### [WORK ITEM]
Starting at the first line of the records below, transcribe each line exactly, ending with the line that contains "dep_py_specs : list string;".

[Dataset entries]
Record Text := {
  (* score_repo_files: for each [PY_IMPORT_RE] match,
     [m.group(1) or m.group(2) or ""] *)
  py_import_groups : list string;
  (* score_repo_files: [m.group(1)] of each [JS_IMPORT_RE] match *)
  js_import_specs : list string;
  (* score_repo_files: [m.group(1)] of each [JS_REQUIRE_RE] match *)
  js_require_specs : list string;
  (* scanner: for each [RE_JS_IMPORTS] match (inside the <script> blocks
     for .vue files), [imp1 or imp2 or ... or imp5], [""] for none *)
  dep_js_specs : list string;
  (* scanner: for each [RE_PY_IMPORTS] match, [from or imp] *)
  dep_py_specs : list string;
  cues : Cues
}.

Definition no_cues : Cues :=
  {| cue_py_entry := false; cue_js_entry := false; cue_db := false;
     cue_role := false; cue_env := false |}.

(** The text of an unreadable file: [read_text_safely] returns [""]. *)
Definition empty_text : Text :=
  {| py_import_groups := []; js_import_specs := []; js_require_specs := [];
     dep_js_specs := []; dep_py_specs := []; cues := no_cues |}.

(* ------------------------------------------------------------------ *)
(** ** [score_repo_files.py] *)

Module Score.

Definition DEFAULT_EXTS : list string := [".py"; ".js"; ".jsx"; ".ts"; ".tsx"].
Definition IGNORE_DIRS : list string :=
  [".git"; "node_modules"; ".venv"; "dist"; "build"; "__pycache__";
   ".mypy_cache"; ".tox"; ".idea"].
Definition MAX_FILE_BYTES : Z := 400000.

### [ANSWER BELOW]
Record Text := {
  (* score_repo_files: for each [PY_IMPORT_RE] match,
     [m.group(1) or m.group(2) or ""] *)
  py_import_groups : list string;
  (* score_repo_files: [m.group(1)] of each [JS_IMPORT_RE] match *)
  js_import_specs : list string;
  (* score_repo_files: [m.group(1)] of each [JS_REQUIRE_RE] match *)
  js_require_specs : list string;
  (* scanner: for each [RE_JS_IMPORTS] match (inside the <script> blocks
     for .vue files), [imp1 or imp2 or ... or imp5], [""] for none *)
  dep_js_specs : list string;
  (* scanner: for each [RE_PY_IMPORTS] match, [from or imp] *)
  dep_py_specs : list string;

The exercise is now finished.